↓↓↓
(* ===== verification/ToTimestamp.v ===== *)
(** * TO_TIMESTAMP

    [functions/src/conversion/to_timestamp.rs]: TO_TIMESTAMP and its NTZ, LTZ, TZ and TRY variants on
    numbers, decimals, dates, timestamps and text, the type it declares, and [parse_timezone], which
    the encoding of results uses too.

    Parameters ([TimestampExt]): the two regular expressions, [chrono]'s and Arrow's parsers, and
    Arrow's casts.  Instants are nanoseconds since the epoch, as in [DateParts]. *)

From Stdlib Require Import ZArith Lia Ascii String.
From stdpp Require Import base option list gmap strings.
From S2P Require Import Prelude Calendar Utf8 SessionParams DateTime DateParts JsonValue JsonEncode SemiStructured Conversions.

Open Scope string_scope.
Open Scope Z_scope.
Open Scope rust_scope.

#[local] Arguments String.append : simpl nomatch.

(** The groups of [TIMESTAMP_REGEX]: the three parts of the date, the hour, minute, second and
    fraction, and the zone. *)
Record Captures := mkCaptures {
  group1 : string; group2 : string; group3 : string;
  group4 : option string; group5 : option string; group6 : option string; group7 : option string;
  group8 : option string }.

Class TimestampExt {C : Chrono} {TZ : TimeZones} := {
  (** [string_to_timestamp_nanos] of Arrow. *)
  string_to_timestamp_nanos : string -> option Z;
  timestamp_captures : string -> option Captures;
  (** Where [RE_TIMEZONE] matches. *)
  timezone_suffix : string -> option nat;
  fixed_offset_from_str : string -> option Z;
  (** The offset of a zone now. *)
  offset_now : Tz -> Z;
  month_from_str : string -> option Z;
  and_hms_nano_opt : NaiveDate -> Z -> Z -> Z -> Z -> option NaiveDateTime;
  (** A local time in UTC, for an offset in seconds. *)
  to_utc : NaiveDateTime -> Z -> option NaiveDateTime;
  timestamp_micros : NaiveDateTime -> Z;
  datetime_from_str : string -> string -> option NaiveDateTime;
  (** [from_timestamp_micros], as nanoseconds. *)
  from_timestamp_micros : Z -> option Z;
  cast_timestamp : TimeUnit -> option string -> ArrayRef -> result ArrowError ArrayRef;
  scalar_to_int64 : ScalarValue -> result ArrowError ScalarValue;
  scalar_to_utf8 : ScalarValue -> result ArrowError ScalarValue;
  (** The bytes below a null row of a string array. *)
  null_slot : string }.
↑↑↑
Write out the records above exactly, from the opening line to the line with "Parameters ([TimestampExt]): the", including both, with nothing added.

(* ===== verification/ToTimestamp.v ===== *)
(** * TO_TIMESTAMP

    [functions/src/conversion/to_timestamp.rs]: TO_TIMESTAMP and its NTZ, LTZ, TZ and TRY variants on
    numbers, decimals, dates, timestamps and text, the type it declares, and [parse_timezone], which
    the encoding of results uses too.

    Parameters ([TimestampExt]): the two regular expressions, [chrono]'s and Arrow's parsers, and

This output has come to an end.